The revitalised New Lynn would accommodate 20,000 residents and 14,000 employees by 2030.

New Lynn was described as an existing sub-regional centre poised for redevelopment with infrastructure delivery well progressed, plan changes near completion, an integrated public transport interchange now complete and public realm upgrades underway.

The three main precincts and work streams proposed for New Lynn are The Mall (a bigger re-developed Lynn Mall), and projects called the Merchant Quarter and Crown Lynn.

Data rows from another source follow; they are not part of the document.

(** The log of the loop, from any state: the fold of the spec's step over the
    players, read against the guild the loop starts from. *)
Lemma for_players_log gw sim wl ml fm players s :
  (sim = false →
     NoDup (discord_id <$> players)
     ∧ issued_grants_accepted gw (rs_guild s) wl ml fm players) →
  rs_log (for_players (process_player gw sim wl ml fm) players s).2
  = foldl (spec_step (rs_guild s) wl ml fm) (rs_log s) players.
Proof.
  revert s. induction players as [|p rest IH]; intros s Hreal; [done|].
  simpl. unfold mbind, Run_bind.
  pose proof (process_player_returns gw sim wl ml fm p s) as Hret.
  pose proof (process_player_log gw sim wl ml fm p s) as Hlog.
  pose proof (process_player_same_off gw sim wl ml fm p s) as Hoff.
  destruct (process_player gw sim wl ml fm p s) as [o s1] eqn:Hs1. simpl in *. subst o.
  assert (∀ q, q ∈ rest →
            guild_members (rs_guild s1) !! discord_id q
            = guild_members (rs_guild s) !! discord_id q) as Hrest.
  { intros q Hq. destruct sim.
    + pose proof (process_player_dry_run gw wl ml fm p s) as Hdry.
      rewrite Hs1 in Hdry. simpl in Hdry. by rewrite Hdry.
    + destruct Hreal as [Hnd _]; [done|]. apply Hoff.
      apply NoDup_cons in Hnd as [Hnin _].
      intros Heq. apply Hnin. rewrite <- Heq. by apply list_elem_of_fmap_2. }
  rewrite IH, Hlog.
  - by apply foldl_spec_step_same.
  - intros ->. intros c. destruct Hreal as [_ Hok]; [done|]. apply Hok. left.
  - intros ->. destruct Hreal as [Hnd Hok]; [done|]. split.
    + by apply NoDup_cons in Hnd as [_ ?].
    + intros q c Hq Hv. apply Hok; [by right|].
      by rewrite <- (member_verdict_same (rs_guild s) (rs_guild s1)) by (by apply Hrest).
Qed.

Lemma tally_counter g thr c p rest cnt :
  counter_plus (tally (member_verdict g thr c p) cnt) (spec_counter g thr c rest)
  = counter_plus cnt (spec_counter g thr c (p :: rest)).
Proof.
  unfold spec_counter, count_verdict, counter_plus. rewrite !filter_cons.
  destruct (member_verdict g thr c p) as [[]|]; repeat case_decide; try done;
    simpl; f_equal; lia.
Qed.

Lemma foldl_spec_step_counts g wl ml fm players log :
  foldl (spec_step g wl ml fm) log players
  = log_plus log (spec_log g wl ml fm players).
Proof.
  revert log. induction players as [|p rest IH]; intros log; simpl.
  - destruct log as [[] [] []]. unfold log_plus, counter_plus; simpl.
    by rewrite !Nat.add_0_r.
  - rewrite IH. unfold log_plus, spec_step, spec_log; simpl.
    by rewrite !tally_counter.
Qed.

Lemma log_plus_empty log : log_plus empty_log log = log.
Proof. by destruct log as [[] [] []]. Qed.

(** Accepting every grant is accepting the ones that are issued. *)
Lemma grants_accepted_issued gw g wl ml fm players :
  grants_accepted gw players → issued_grants_accepted gw g wl ml fm players.
Proof. intros Hok p c Hp _. by apply Hok. Qed.

(** The log [updateRoles] returns when the six roles are cached: the spec's
    counts over the target players, read against the guild as it was. *)
Lemma updateRoles_log_issued gw db g teamType wl ml fm sim :
  all_roles_cached g = true →
  (sim = false →
     NoDup (discord_id <$> target_players db teamType)
     ∧ issued_grants_accepted gw g wl ml fm (target_players db teamType)) →
  (updateRoles gw db g teamType wl ml fm sim).1
  = spec_log g wl ml fm (target_players db teamType).
Proof.
  intros Hroles Hreal. unfold updateRoles. rewrite Hroles. simpl.
  pose proof (for_players_log gw sim wl ml fm (target_players db teamType)
                {| rs_guild := g; rs_log := empty_log |} Hreal) as Hlog.
  destruct (for_players _ _ _) as [o s]. simpl in *.
  by rewrite Hlog, foldl_spec_step_counts, log_plus_empty.
Qed.

Lemma updateRoles_log gw db g teamType wl ml fm sim :
  all_roles_cached g = true →
  (sim = false →
     NoDup (discord_id <$> target_players db teamType)
     ∧ grants_accepted gw (target_players db teamType)) →
  (updateRoles gw db g teamType wl ml fm sim).1
  = spec_log g wl ml fm (target_players db teamType).
Proof.
  intros Hroles Hreal. apply updateRoles_log_issued; [done|].
  intros Hsim. destruct (Hreal Hsim) as [Hnd Hok].
  split; [done|]. by apply grants_accepted_issued.
Qed.

Lemma updateRoles_dry_run_guild gw db g teamType wl ml fm :
  (updateRoles gw db g teamType wl ml fm true).2 = g.
Proof.
  unfold updateRoles. destruct (negb (all_roles_cached g)); simpl; [done|].
  pose proof (for_players_dry_run gw wl ml fm (target_players db teamType)
                {| rs_guild := g; rs_log := empty_log |}) as Hdry.
  by destruct (for_players _ _ _) as [o s].
Qed.

(** ** What a real run leaves at a player's id *)

Lemma after_block_subseteq c pts thr roles : roles ⊆ after_block c pts thr roles.
Proof. unfold after_block. destruct (verdict _ _ _ _) as [[]|]; set_solver. Qed.

Lemma after_block_other c c' pts thr thr' roles :
  c ≠ c' →
  verdict (after_block c pts thr roles) pts thr' c' = verdict roles pts thr' c'.
Proof.
  intros Hne. apply verdict_stable; [apply after_block_subseteq|].
  intros r Hr Hnr. unfold after_block in Hr.
  destruct (verdict roles pts thr c) as [[]|]; try done.
  apply elem_of_union in Hr as [->%elem_of_singleton|?]; [|done].
  destruct c, c'; done.
Qed.

Lemma threshold_block_real_lookup gw p member thr c cat s roles :
  guild_members (rs_guild s) !! member = Some roles →
  (verdict roles (points p) thr c = Some Added → add_ok gw member (base_role c) = true) →
  ∃ s',
    threshold_block gw false p member thr (base_role c) (winner_role c) cat s
      = (Returned (), s')
    ∧ guild_members (rs_guild s') !! member = Some (after_block c (points p) thr roles).
Proof.
  intros Hm Hok. unfold threshold_block, after_block. unfold verdict in *.
  case_bool_decide as Hthr; [|by exists s].
  unfold mbind, Run_bind, roles_cache_has. rewrite Hm. simpl.
  destruct (decide (base_role c ∈ roles)) as [Hb|Hb].
  { rewrite (bool_decide_eq_true_2 _ Hb). simpl.
    rewrite bool_decide_eq_true_2 by (by left). by eexists. }
  rewrite (bool_decide_eq_false_2 _ Hb). simpl.
  destruct (decide (winner_role c ∈ roles)) as [Hw|Hw].
  { rewrite (bool_decide_eq_true_2 _ Hw). simpl.
    rewrite bool_decide_eq_true_2 by (by right). by eexists. }
  rewrite (bool_decide_eq_false_2 _ Hw). simpl.
  rewrite bool_decide_eq_false_2 in Hok by tauto.
  rewrite bool_decide_eq_false_2 by tauto.
  unfold roles_add. rewrite Hok by done. simpl.
  eexists. split; [done|]. unfold grant; simpl. by rewrite lookup_alter_eq, Hm.
Qed.

Lemma process_player_real_lookup_issued gw wl ml fm p s :
  (∀ c, member_verdict (rs_guild s) (threshold_of wl ml fm c) c p = Some Added →
        add_ok gw (discord_id p) (base_role c) = true) →
  guild_members (rs_guild (process_player gw false wl ml fm p s).2) !! discord_id p
  = expected_member wl ml fm p (rs_guild s).
Proof.
  intros Hok. unfold process_player, expected_member.
  destruct (truthy (discord_id p)) eqn:Hid; [|done].
  unfold try_catch, mbind at 1, Run_bind at 1, members_fetch.
  destruct (guild_members (rs_guild s) !! discord_id p) as [roles|] eqn:Hm; [|simpl; by rewrite Hm].
  assert (∀ c, verdict roles (points p) (threshold_of wl ml fm c) c = Some Added →
               add_ok gw (discord_id p) (base_role c) = true) as Hok'.
  { intros c Hv. apply (Hok c). unfold member_verdict. by rewrite Hid, Hm. }
  destruct (threshold_block_real_lookup gw p (discord_id p) wl Whitelist on_whitelist s roles)
    as (s1 & E1 & M1); [done|apply (Hok' Whitelist)|].
  destruct (threshold_block_real_lookup gw p (discord_id p) ml Moolalist on_moolalist s1 _ M1)
    as (s2 & E2 & M2); [rewrite after_block_other by done; apply (Hok' Moolalist)|].
  destruct (threshold_block_real_lookup gw p (discord_id p) fm Freemint on_freemint s2 _ M2)
    as (s3 & E3 & M3); [rewrite !after_block_other by done; apply (Hok' Freemint)|].
  simpl in E1, E2, E3. unfold mbind, Run_bind. rewrite E1, E2, E3. simpl.
  by rewrite M3.
Qed.

(** The loop leaves alone every id that is not the id of one of its players. *)
Lemma for_players_outside gw sim wl ml fm players s id :
  id ∉ discord_id <$> players →
  guild_members (rs_guild (for_players (process_player gw sim wl ml fm) players s).2) !! id
  = guild_members (rs_guild s) !! id.
Proof.
  revert s. induction players as [|p rest IH]; intros s Hid; [done|].
  rewrite fmap_cons in Hid. apply not_elem_of_cons in Hid as [Hne Hid].
  simpl. unfold mbind, Run_bind.
  pose proof (process_player_returns gw sim wl ml fm p s) as Hret.
  pose proof (process_player_same_off gw sim wl ml fm p s) as Hoff.
  destruct (process_player gw sim wl ml fm p s) as [o s1]. simpl in *. subst o.
  rewrite IH by done. by apply Hoff.
Qed.

(** After a real run over players with distinct ids, every issued grant
    accepted, each player's id holds what its own step left there. *)
Lemma for_players_real_lookup_issued gw wl ml fm players s p :
  NoDup (discord_id <$> players) →
  issued_grants_accepted gw (rs_guild s) wl ml fm players →
  p ∈ players →
  guild_members (rs_guild (for_players (process_player gw false wl ml fm) players s).2)
    !! discord_id p
  = expected_member wl ml fm p (rs_guild s).
Proof.
  revert s. induction players as [|q rest IH]; intros s Hnd Hok Hp.
  { by apply elem_of_nil in Hp. }
  apply NoDup_cons in Hnd as [Hq Hnd].
  simpl. unfold mbind, Run_bind.
  pose proof (process_player_returns gw false wl ml fm q s) as Hret.
  pose proof (process_player_real_lookup_issued gw wl ml fm q s) as Hstep.
  pose proof (process_player_same_off gw false wl ml fm q s) as Hoff.
  pose proof (for_players_outside gw false wl ml fm rest
                (process_player gw false wl ml fm q s).2 (discord_id q) Hq) as Hout.
  destruct (process_player gw false wl ml fm q s) as [o s1]. simpl in *. subst o.
  assert (∀ r, r ∈ rest →
            guild_members (rs_guild s1) !! discord_id r
            = guild_members (rs_guild s) !! discord_id r) as Hrest.
  { intros r Hr. apply Hoff. intros Heq. apply Hq. rewrite <- Heq.
    by apply list_elem_of_fmap_2. }
  apply elem_of_cons in Hp as [->|Hp].
  - rewrite Hout. apply Hstep. intros c. apply Hok. left.
  - rewrite IH; [|done| |done].
    + unfold expected_member. by rewrite Hrest.
    + intros r c Hr Hv. apply Hok; [by right|].
      by rewrite <- (member_verdict_same (rs_guild s) (rs_guild s1)) by (by apply Hrest).
Qed.

Lemma updateRoles_real_lookup_issued gw db g teamType wl ml fm p :
  all_roles_cached g = true →
  NoDup (discord_id <$> target_players db teamType) →
  issued_grants_accepted gw g wl ml fm (target_players db teamType) →
  p ∈ target_players db teamType →
  guild_members (updateRoles gw db g teamType wl ml fm false).2 !! discord_id p
  = expected_member wl ml fm p g.
Proof.
  intros Hroles Hnd Hok Hp. unfold updateRoles. rewrite Hroles. simpl.
  pose proof (for_players_real_lookup_issued gw wl ml fm (target_players db teamType)
                {| rs_guild := g; rs_log := empty_log |} p Hnd Hok Hp) as Hrun.
  by destruct (for_players _ _ _) as [outcome s].
Qed.

(** The roles left by the three blocks keep what was held and hold the base
    role of every category whose verdict was "added". *)
Lemma reconciled_roles_granted wl ml fm pts roles c :
  roles ⊆ reconciled_roles wl ml fm pts roles
  ∧ (verdict roles pts (threshold_of wl ml fm c) c = Some Added →
     base_role c ∈ reconciled_roles wl ml fm pts roles).
Proof.
  unfold reconciled_roles. split.
  { etrans; [|apply after_block_subseteq]. etrans; apply after_block_subseteq. }
  intros Hv.
  assert (∀ c' thr r, verdict r pts thr c' = Some Added →
            base_role c' ∈ after_block c' pts thr r) as Hone.
  { intros c' thr r Hr. unfold after_block. rewrite Hr. set_solver. }
  destruct c; simpl in Hv.
  - apply after_block_subseteq, after_block_subseteq. by apply Hone.
  - apply after_block_subseteq. apply Hone. by rewrite after_block_other.
  - apply Hone. by rewrite !after_block_other.
Qed.

(** ** Threshold Reconciler *)

(** C1 (as amended).  When the gateway accepts every grant the real run
    issues, that is, the grant of the base role for each target player and
    category whose verdict is "added", and the discord ids of the target
    players are distinct, [updateRoles] returns the same counters with
    [isSimulation = true] as with [isSimulation = false] on the same store and
    guild.  What the gateway would answer to a grant the run does not issue
    plays no part. *)
Theorem updateRoles_dry_run_equivalence gw db g teamType wl ml fm :
  NoDup (discord_id <$> target_players db teamType) →
  issued_grants_accepted gw g wl ml fm (target_players db teamType) →
  (updateRoles gw db g teamType wl ml fm true).1
  = (updateRoles gw db g teamType wl ml fm false).1.
Proof.
  intros Hnd Hok. destruct (all_roles_cached g) eqn:Hroles.
  - rewrite !updateRoles_log_issued; done.
  - unfold updateRoles. by rewrite Hroles.
Qed.
(** * RandomForestWithInstances: the SMAC wrapper around the pyrfr forest

    A shallow embedding of [smac/epm/rf_with_instances.py].  The wrapper
    adapts shapes, handles the model without instance features and clamps
    variances; the regression forest itself and its data container belong
    to the native library [pyrfr] and are taken as an interface
    ([PyrfrLib]) whose instances supply the library's behaviour.

    Python floats are IEEE-754 binary64 values, modelled by the Standard
    Library's [spec_float] at precision 53 and maximal exponent 1024. *)

From Stdlib Require Import ZArith List String Bool Lia.
From Stdlib Require Import SpecFloat DecimalString.
Import ListNotations.
Local Open Scope string_scope.
Local Open Scope list_scope.
Local Open Scope Z_scope.

(** ** Binary64 floats *)

Module Float64.

Definition prec : Z := 53.
Definition emax : Z := 1024.

Definition float := spec_float.

Definition zero : float := S754_zero false.
Definition one : float := Eval vm_compute in SFone prec emax.

(** Conversion of a Python int to a float (round to nearest, ties to even). *)
Definition of_int (n : Z) : float := binary_normalize prec emax n 0 false.

Definition add (x y : float) : float := SFadd prec emax x y.
Definition sub (x y : float) : float := SFsub prec emax x y.
Definition mul (x y : float) : float := SFmul prec emax x y.
Definition div (x y : float) : float := SFdiv prec emax x y.

(** [x < y] and [x >= y] on floats; both are false when an operand is NaN. *)
Definition lt (x y : float) : bool := SFltb x y.
Definition ge (x y : float) : bool := SFleb y x.

(** [np.isnan]. *)
Definition isnan (x : float) : bool :=
  match x with S754_nan => true | _ => false end.

Definition is_finite (x : float) : bool :=
  match x with
  | S754_zero _ | S754_finite _ _ _ => true
  | S754_infinity _ | S754_nan => false
  end.

(** Magnitude of a finite float [m * 2^e], rounded towards zero. *)
Definition trunc_mag (m : positive) (e : Z) : Z :=
  match e with
  | Zneg p => Z.shiftr (Zpos m) (Zpos p)
  | _ => Z.shiftl (Zpos m) e
  end.

(** Magnitude of a finite float [m * 2^e], rounded up. *)
Definition ceil_mag (m : positive) (e : Z) : Z :=
  match e with
  | Zneg p =>
      let q := Z.shiftr (Zpos m) (Zpos p) in
      if Z.eqb (Z.shiftl q (Zpos p)) (Zpos m) then q else q + 1
  | _ => Z.shiftl (Zpos m) e
  end.

(** The mathematical floor of a finite float; [None] for NaN and the
    infinities. *)
Definition floor (x : float) : option Z :=
  match x with
  | S754_zero _ => Some 0
  | S754_finite false m e => Some (trunc_mag m e)
  | S754_finite true m e => Some (- ceil_mag m e)
  | S754_infinity _ | S754_nan => None
  end.

End Float64.

Import Float64.

(** ** Exceptions and results *)

Inductive exn : Type :=
| ValueError (msg : string)
| OverflowError (msg : string)
| AttributeError (msg : string)
| LibraryError (msg : string).

Inductive result (A : Type) : Type :=
| Ok (a : A)
| Raise (e : exn).
Arguments Ok {A} a.
Arguments Raise {A} e.

Definition bind {A B : Type} (r : result A) (k : A -> result B) : result B :=
  match r with
  | Ok a => k a
  | Raise e => Raise e
  end.

Notation "x <- c ;; k" := (bind c (fun x => k))
  (at level 61, c at next level, right associativity).
Notation "' p <- c ;; k" := (bind c (fun x => let 'p := x in k))
  (at level 61, p pattern, c at next level, right associativity).

(** What the native library answers: a value, or a failure of its own.
    The library never raises the wrapper's exceptions; [lift] files its
    failures under [LibraryError]. *)
Inductive lib_result (A : Type) : Type :=
| LibOk (a : A)
| LibFail (msg : string).
Arguments LibOk {A} a.
Arguments LibFail {A} msg.
(** X8. A call that succeeds returns a row of the table, whose natural key
    is the hash of the content filter with the flag of the call; when a
    uuid was given the row also carries that uuid, the content filter and
    the title of the call.  No row is deleted: the rows of every other
    identity are those of before, the identities of before are kept in
    their order and at most one is added. *)
Theorem successful_call_stores_the_returned_row :
  forall F cu t flag w q w',
    find_and_modify_catalog_query F cu t flag w = (Return q, w') ->
    In q (rows w') /\
    natural_key q = (get_content_filter_hash F, flag) /\
    (forall u, given cu = Some u -> uuid q = u /\ content_filter q = F /\ title q = t) /\
    (forall r, id r <> id q -> In r (rows w') <-> In r (rows w)) /\
    exists added,
      List.map id (rows w') = (List.map id (rows w) ++ added)%list /\ length added <= 1.
Proof.
  intros F cu t flag w q w' H. apply resolver_outcomes in H.
  assert (Hids : forall q0, exists added,
             List.map id (write_row q0 (rows w)) = (List.map id (rows w) ++ added)%list /\
             length added <= 1).
  { intros q0. rewrite write_row_ids. eexists. split; [reflexivity|].
    destruct (existsb _ _); simpl; lia. }
  destruct H as [(u & q0 & Hu & Hq & [(_ & [= ->] & ->)|(text & _ & [=] & _)])
                |(Hcu & [(_ & [=] & _)
                      |[(E & q0 & -> & [(_ & [= ->] & ->)|(text & _ & [=] & _)])
                       |(q0 & E & [(Hnone & [= ->] & ->)
                                 |(u & Hu & [(_ & [= ->] & ->)|(text & _ & [=] & _)])])]])].
  - cbn [rows]. split; [apply write_row_stored|]. split; [reflexivity|].
    split; [|split; [intros r; apply write_row_others|apply Hids]].
    intros u' Hu'. rewrite Hu in Hu'. injection Hu' as <-.
    apply get_by_uuid_found in Hq as [_ Hq]. auto.
  - cbn [rows]. split; [apply write_row_stored|]. split; [reflexivity|].
    split; [|split; [intros r; apply write_row_others|apply Hids]].
    intros u' Hu'. rewrite Hu'. auto.
  - apply objects_get_found in E as (Hin & Hh & Hf).
    split; [exact Hin|]. split; [unfold natural_key; congruence|].
    split; [intros u Hu; congruence|]. split; [tauto|].
    exists []. rewrite app_nil_r. simpl. auto.
  - apply objects_get_found in E as (Hin & Hh & Hf). cbn [rows].
    split; [apply write_row_stored|]. split; [unfold natural_key; simpl; congruence|].
    split; [|split; [intros r; apply write_row_others|apply Hids]].
    intros u' Hu'. rewrite Hu in Hu'. injection Hu' as <-. auto.
Qed.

A report to the committee meeting detailed what is in the plan:

The Mall: Kiwi Income Property recently purchased Lynn Mall and a large-scale redevelopment is anticipated to respond to the expected growth in the adjoining Crown Lynn area.  A dialogue has been established with Kiwi Income to ensure council is able to influence and respond to the objectives of the new owner.

Merchant Quarter:

The proposed Merchant Quarter

An urban regeneration opportunity adjacent to the rail station, with council control over a number of land holdings.  There is a Joint Development Agreement igned between council and Infratil.  A number of Public Works Act land acquisitions are underway, with appeals to be managed.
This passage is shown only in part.